(Stored data)
--*--
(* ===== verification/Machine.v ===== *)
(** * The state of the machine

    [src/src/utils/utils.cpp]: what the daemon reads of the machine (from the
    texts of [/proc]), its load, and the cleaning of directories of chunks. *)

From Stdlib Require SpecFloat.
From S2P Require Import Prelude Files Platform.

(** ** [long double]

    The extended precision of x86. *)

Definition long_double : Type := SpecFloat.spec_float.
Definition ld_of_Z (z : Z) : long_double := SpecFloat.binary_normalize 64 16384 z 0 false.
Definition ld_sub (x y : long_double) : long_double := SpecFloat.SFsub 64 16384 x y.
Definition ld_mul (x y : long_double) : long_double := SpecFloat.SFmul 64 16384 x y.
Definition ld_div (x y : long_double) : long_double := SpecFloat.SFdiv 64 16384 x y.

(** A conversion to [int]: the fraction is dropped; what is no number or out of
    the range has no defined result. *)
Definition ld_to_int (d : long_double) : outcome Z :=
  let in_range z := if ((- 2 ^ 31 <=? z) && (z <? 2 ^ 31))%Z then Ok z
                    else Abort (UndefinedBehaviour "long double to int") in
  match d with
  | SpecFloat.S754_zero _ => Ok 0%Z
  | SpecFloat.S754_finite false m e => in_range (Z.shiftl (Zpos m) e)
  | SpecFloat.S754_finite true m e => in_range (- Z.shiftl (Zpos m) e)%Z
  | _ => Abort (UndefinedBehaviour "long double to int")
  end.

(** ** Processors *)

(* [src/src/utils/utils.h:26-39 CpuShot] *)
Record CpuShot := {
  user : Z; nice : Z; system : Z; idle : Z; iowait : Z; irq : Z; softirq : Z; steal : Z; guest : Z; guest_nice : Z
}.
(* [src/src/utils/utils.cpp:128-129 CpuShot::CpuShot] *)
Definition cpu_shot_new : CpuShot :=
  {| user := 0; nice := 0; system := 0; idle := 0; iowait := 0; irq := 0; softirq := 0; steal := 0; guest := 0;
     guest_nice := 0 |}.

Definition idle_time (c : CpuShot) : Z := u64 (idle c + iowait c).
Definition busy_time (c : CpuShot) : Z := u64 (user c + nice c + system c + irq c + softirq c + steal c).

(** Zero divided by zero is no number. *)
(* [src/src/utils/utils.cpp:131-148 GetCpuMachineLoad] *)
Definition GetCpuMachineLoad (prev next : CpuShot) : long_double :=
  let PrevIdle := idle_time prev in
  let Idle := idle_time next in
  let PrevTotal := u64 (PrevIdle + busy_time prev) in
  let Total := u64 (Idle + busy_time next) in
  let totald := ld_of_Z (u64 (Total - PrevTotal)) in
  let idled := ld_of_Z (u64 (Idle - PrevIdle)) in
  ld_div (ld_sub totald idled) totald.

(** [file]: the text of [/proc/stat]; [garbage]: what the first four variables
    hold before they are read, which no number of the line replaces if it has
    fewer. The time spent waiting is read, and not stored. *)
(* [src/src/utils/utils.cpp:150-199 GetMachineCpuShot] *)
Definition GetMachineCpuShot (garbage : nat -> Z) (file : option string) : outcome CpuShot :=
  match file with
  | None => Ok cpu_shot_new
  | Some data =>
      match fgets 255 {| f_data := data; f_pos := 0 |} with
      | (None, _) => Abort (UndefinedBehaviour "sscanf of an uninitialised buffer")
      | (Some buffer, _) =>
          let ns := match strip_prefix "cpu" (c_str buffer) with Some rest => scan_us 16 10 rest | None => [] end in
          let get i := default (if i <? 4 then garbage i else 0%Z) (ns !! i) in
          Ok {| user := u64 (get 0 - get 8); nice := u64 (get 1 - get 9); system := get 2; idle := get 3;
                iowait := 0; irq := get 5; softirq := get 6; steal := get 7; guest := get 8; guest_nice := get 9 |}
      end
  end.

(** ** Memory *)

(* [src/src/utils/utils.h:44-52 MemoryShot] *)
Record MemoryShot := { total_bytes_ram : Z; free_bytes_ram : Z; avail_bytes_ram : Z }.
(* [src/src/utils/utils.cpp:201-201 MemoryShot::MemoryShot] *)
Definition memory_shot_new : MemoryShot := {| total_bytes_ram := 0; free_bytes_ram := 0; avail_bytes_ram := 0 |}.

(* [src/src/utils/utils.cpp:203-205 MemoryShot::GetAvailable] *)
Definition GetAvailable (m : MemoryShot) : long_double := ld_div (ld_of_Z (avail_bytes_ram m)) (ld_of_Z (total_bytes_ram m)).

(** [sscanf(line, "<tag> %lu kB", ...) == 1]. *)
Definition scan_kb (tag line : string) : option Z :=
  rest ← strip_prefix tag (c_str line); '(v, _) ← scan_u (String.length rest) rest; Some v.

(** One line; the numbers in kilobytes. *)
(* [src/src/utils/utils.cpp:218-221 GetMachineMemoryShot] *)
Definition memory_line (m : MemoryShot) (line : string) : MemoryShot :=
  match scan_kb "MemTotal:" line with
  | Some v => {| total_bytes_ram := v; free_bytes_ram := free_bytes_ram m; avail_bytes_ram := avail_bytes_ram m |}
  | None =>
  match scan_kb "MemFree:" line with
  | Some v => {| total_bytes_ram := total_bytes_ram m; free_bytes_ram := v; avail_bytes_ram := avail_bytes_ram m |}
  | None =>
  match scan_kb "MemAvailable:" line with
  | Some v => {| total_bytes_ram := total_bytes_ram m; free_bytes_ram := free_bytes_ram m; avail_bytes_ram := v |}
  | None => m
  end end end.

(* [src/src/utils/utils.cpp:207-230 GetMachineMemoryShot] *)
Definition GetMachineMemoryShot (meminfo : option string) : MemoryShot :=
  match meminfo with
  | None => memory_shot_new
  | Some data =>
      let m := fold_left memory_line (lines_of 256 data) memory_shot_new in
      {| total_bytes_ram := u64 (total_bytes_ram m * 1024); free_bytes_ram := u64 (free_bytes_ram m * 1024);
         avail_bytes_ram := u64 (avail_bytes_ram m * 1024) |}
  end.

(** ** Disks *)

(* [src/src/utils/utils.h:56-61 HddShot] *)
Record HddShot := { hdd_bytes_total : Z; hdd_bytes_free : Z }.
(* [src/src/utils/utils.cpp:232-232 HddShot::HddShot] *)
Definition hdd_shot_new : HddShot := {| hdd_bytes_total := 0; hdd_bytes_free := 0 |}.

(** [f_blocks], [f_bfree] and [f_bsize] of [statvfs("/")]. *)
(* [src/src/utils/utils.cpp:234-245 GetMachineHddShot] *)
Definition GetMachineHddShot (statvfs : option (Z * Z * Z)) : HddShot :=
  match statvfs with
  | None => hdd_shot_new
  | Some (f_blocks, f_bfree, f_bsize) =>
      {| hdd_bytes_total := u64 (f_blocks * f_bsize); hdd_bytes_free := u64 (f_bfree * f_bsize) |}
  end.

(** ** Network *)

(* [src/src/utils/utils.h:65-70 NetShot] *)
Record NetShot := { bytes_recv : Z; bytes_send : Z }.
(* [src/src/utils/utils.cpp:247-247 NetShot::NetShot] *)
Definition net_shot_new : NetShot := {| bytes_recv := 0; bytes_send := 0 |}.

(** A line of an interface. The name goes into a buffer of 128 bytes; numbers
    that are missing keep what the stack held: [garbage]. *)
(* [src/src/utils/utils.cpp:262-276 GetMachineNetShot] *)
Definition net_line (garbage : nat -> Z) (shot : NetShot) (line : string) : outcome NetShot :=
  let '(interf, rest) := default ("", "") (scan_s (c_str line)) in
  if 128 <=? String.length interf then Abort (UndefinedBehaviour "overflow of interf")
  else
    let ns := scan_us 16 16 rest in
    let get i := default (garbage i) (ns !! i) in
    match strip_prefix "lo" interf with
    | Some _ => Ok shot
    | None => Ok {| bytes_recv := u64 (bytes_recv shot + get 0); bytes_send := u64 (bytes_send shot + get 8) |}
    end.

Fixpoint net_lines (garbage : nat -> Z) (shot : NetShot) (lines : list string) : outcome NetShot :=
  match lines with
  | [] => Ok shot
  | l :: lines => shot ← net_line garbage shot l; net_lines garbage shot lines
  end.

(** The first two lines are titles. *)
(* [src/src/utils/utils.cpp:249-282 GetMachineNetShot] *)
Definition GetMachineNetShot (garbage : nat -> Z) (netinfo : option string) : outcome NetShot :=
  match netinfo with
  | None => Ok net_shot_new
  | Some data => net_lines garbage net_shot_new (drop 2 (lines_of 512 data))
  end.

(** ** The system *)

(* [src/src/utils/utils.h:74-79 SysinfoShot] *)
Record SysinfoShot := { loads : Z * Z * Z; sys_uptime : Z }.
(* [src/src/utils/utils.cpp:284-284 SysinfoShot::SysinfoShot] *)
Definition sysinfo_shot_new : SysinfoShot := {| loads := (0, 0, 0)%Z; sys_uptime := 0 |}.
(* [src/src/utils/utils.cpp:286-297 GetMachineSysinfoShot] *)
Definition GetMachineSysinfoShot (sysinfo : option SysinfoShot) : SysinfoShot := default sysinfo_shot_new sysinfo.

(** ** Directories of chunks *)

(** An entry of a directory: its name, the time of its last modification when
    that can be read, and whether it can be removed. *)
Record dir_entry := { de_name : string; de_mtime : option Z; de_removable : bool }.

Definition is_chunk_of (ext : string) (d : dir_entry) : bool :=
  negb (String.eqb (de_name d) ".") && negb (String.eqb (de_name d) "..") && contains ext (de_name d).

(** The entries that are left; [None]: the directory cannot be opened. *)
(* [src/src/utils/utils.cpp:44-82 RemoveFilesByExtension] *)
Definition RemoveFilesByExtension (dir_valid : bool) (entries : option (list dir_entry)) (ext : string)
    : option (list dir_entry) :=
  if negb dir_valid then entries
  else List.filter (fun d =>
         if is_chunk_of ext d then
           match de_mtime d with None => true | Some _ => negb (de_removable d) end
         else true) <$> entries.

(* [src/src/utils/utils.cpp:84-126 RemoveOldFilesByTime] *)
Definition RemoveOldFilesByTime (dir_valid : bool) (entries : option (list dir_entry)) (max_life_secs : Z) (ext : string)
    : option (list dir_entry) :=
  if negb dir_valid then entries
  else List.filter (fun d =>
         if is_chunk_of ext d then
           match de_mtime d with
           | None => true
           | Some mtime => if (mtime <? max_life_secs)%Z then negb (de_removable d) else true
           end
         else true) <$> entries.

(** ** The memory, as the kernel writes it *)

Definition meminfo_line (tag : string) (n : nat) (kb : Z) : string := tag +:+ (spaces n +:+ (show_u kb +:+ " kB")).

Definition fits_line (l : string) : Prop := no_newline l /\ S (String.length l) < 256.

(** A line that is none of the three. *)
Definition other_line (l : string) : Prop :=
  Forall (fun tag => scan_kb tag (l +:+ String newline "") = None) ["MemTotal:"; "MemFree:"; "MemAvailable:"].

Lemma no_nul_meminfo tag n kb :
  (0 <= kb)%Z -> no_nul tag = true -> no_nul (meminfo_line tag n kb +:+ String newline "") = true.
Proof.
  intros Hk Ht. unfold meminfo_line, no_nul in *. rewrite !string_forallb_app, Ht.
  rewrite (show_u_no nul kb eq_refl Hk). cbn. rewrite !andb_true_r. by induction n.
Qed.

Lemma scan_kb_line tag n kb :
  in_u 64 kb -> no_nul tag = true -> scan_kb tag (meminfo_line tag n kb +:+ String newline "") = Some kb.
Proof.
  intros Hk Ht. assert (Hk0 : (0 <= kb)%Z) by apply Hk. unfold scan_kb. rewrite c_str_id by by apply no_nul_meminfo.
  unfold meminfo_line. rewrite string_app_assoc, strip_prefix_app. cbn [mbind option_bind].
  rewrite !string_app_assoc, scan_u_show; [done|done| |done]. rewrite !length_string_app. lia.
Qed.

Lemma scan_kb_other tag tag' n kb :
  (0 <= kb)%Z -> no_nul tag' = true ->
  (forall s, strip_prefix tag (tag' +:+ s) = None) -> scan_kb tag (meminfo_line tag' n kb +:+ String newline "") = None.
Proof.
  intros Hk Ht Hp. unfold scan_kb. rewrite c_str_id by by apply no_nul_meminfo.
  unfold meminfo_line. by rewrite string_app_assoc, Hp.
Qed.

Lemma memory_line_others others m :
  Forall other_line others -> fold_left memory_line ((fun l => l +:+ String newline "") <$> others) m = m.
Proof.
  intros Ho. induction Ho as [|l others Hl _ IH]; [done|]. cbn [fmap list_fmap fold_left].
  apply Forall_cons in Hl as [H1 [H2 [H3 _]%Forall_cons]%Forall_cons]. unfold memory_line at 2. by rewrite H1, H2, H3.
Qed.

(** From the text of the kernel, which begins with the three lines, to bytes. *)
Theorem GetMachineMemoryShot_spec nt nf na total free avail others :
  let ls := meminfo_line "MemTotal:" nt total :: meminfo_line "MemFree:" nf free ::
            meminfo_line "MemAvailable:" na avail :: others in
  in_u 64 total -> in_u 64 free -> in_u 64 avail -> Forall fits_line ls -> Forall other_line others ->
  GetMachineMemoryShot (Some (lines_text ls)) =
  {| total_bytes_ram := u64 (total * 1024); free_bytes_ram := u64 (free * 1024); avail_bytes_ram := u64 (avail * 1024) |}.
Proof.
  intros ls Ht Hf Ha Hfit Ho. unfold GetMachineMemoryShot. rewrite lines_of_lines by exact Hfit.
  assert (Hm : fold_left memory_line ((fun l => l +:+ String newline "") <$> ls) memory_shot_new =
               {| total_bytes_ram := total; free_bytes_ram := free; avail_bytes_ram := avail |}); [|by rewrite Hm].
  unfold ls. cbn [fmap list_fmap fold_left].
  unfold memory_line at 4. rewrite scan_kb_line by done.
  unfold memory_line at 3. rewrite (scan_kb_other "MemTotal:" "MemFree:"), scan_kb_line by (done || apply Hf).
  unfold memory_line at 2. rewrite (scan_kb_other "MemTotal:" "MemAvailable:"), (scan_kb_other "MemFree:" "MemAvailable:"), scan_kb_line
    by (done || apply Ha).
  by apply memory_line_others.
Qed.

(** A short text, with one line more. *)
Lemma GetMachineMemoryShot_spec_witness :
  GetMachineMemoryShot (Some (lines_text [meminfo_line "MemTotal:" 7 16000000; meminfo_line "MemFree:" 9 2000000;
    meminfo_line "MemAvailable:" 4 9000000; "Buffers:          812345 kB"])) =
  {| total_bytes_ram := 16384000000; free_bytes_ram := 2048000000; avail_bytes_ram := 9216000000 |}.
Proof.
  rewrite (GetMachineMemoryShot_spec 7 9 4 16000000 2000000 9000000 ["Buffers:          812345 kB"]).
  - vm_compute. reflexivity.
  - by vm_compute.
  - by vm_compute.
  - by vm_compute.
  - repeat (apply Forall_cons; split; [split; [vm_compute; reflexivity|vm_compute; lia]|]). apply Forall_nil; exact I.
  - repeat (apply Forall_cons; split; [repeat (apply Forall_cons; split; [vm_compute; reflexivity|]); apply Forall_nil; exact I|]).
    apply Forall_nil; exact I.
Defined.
--*--
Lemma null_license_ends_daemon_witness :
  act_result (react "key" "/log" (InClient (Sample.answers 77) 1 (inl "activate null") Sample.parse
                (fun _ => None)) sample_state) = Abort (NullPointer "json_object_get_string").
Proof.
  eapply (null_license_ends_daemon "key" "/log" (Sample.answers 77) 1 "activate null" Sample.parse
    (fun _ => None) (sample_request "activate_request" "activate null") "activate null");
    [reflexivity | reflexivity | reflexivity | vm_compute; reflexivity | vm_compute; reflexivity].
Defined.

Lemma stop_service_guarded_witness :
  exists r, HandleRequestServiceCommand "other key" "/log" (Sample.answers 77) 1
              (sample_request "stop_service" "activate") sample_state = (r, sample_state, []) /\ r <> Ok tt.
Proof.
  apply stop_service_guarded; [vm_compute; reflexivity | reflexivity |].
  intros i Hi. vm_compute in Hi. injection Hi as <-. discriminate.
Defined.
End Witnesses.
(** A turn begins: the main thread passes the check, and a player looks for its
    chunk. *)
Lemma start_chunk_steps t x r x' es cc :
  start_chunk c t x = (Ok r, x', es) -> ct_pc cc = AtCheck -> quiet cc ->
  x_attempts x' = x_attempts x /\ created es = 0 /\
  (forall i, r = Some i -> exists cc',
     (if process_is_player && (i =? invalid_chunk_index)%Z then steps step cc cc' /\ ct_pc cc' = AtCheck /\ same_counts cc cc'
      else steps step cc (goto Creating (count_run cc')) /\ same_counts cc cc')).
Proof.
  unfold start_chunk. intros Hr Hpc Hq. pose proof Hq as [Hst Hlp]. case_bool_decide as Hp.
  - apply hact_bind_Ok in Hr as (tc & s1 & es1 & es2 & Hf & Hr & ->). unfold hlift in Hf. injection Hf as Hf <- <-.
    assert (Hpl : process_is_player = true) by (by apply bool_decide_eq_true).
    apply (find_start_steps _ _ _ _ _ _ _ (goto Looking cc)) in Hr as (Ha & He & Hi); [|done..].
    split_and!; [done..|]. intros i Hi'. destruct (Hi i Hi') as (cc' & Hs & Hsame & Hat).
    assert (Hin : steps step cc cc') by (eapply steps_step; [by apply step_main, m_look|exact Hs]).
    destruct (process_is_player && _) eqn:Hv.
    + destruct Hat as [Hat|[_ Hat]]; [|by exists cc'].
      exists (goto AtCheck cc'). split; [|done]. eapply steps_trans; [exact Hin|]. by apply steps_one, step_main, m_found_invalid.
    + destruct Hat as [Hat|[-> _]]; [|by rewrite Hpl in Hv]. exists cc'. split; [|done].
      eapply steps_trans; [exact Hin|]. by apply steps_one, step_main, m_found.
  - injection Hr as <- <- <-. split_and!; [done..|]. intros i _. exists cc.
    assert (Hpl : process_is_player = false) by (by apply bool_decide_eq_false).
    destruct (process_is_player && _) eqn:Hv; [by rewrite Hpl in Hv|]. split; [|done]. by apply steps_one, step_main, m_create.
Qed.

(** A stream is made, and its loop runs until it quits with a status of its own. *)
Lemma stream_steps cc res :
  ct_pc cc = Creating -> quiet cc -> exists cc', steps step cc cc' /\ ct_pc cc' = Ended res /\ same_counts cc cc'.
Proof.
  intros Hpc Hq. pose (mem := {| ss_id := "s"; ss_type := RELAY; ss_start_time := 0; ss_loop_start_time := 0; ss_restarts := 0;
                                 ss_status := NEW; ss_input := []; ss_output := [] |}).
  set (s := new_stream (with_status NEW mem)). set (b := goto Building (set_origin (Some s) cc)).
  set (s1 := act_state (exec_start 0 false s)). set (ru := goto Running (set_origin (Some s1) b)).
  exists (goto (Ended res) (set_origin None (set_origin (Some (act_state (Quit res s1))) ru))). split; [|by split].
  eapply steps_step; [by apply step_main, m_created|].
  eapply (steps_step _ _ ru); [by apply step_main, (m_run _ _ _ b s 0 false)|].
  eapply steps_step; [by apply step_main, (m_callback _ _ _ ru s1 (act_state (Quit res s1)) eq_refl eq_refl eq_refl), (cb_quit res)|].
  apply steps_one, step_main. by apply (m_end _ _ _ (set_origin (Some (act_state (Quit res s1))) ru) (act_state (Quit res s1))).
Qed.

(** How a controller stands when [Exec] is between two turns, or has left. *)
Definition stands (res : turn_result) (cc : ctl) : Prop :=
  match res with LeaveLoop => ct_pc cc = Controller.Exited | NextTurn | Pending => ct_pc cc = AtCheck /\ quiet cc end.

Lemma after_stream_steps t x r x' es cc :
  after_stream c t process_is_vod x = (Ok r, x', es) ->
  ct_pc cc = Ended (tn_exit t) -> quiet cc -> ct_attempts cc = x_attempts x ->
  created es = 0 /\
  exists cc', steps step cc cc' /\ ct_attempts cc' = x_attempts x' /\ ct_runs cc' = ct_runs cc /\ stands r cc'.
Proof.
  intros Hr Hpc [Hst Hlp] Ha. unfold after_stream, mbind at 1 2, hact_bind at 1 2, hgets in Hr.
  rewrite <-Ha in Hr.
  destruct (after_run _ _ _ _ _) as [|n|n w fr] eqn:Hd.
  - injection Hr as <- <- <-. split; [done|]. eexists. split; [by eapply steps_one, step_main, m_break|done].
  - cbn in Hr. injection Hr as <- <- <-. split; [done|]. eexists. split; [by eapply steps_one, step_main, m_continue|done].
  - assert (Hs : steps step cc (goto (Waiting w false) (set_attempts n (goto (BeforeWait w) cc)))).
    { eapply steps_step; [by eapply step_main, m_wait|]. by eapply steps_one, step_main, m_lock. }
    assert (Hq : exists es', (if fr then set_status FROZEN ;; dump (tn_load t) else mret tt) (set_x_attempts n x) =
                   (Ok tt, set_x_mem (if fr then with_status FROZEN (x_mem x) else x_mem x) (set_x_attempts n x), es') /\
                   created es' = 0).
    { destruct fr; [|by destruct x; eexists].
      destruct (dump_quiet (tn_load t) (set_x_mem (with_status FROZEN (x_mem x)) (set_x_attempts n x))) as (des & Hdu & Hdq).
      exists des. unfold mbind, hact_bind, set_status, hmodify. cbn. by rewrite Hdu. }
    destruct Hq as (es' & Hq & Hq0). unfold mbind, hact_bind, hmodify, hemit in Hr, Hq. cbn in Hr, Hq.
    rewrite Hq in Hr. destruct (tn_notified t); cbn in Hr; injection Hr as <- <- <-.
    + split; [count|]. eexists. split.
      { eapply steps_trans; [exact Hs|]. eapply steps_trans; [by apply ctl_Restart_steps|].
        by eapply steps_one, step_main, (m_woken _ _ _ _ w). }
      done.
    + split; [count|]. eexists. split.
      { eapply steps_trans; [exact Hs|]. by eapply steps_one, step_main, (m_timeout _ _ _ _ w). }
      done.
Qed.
--*--
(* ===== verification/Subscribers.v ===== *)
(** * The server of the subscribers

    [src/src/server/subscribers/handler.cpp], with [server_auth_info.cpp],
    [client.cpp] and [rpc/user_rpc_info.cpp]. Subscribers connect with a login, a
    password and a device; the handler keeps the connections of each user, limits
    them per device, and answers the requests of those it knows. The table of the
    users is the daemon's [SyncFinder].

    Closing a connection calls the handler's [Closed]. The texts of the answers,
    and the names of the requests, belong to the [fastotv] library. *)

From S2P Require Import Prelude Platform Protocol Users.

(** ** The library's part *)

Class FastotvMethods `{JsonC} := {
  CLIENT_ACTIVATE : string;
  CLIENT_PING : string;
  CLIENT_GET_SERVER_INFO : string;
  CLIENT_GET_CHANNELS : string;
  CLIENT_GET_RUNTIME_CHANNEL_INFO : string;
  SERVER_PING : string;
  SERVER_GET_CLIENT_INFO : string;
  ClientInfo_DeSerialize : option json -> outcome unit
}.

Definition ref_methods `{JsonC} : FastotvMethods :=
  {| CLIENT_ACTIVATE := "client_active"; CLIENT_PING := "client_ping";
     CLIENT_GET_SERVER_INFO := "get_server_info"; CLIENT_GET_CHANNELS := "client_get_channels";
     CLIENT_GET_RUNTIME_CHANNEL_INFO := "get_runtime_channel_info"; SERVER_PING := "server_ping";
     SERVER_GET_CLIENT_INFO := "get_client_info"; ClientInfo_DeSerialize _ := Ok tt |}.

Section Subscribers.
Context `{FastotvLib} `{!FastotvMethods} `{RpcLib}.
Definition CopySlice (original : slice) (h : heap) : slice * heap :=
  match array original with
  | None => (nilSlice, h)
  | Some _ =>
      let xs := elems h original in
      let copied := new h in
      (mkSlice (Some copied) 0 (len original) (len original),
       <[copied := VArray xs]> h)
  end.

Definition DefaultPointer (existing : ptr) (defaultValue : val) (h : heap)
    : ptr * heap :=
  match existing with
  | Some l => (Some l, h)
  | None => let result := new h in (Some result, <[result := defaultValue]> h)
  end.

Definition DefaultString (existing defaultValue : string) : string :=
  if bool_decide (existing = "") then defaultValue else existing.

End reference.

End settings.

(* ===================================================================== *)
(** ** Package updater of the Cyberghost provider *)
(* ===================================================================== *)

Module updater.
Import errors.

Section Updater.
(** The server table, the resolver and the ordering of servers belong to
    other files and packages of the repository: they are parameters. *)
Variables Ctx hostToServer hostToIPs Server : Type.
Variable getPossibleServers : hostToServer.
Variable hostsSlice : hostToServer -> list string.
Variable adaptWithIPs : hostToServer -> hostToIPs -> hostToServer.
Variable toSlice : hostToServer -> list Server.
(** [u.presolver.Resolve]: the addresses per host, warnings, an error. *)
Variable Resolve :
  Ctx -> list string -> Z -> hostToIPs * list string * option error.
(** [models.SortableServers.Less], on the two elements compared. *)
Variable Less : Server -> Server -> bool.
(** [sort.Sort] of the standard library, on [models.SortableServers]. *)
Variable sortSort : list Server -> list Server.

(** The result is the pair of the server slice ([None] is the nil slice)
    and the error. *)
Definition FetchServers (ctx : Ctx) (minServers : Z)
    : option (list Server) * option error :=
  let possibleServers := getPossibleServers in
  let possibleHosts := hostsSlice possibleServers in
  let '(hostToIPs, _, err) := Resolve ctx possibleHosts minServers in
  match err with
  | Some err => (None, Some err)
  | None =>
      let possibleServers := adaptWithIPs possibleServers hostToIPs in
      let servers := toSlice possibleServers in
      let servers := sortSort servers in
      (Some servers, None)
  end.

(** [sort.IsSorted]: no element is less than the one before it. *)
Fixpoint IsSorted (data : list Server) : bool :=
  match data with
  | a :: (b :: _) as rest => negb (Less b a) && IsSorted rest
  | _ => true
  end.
--*--
Task statement: Could you reproduce exactly the lines of the entries above, from the one with "Import errors." through the one with "Variable hostsSlice : hostToServer", and nothing else?

Exercise answer:
Import errors.

Section Updater.
(** The server table, the resolver and the ordering of servers belong to
    other files and packages of the repository: they are parameters. *)
Variables Ctx hostToServer hostToIPs Server : Type.
Variable getPossibleServers : hostToServer.
Variable hostsSlice : hostToServer -> list string.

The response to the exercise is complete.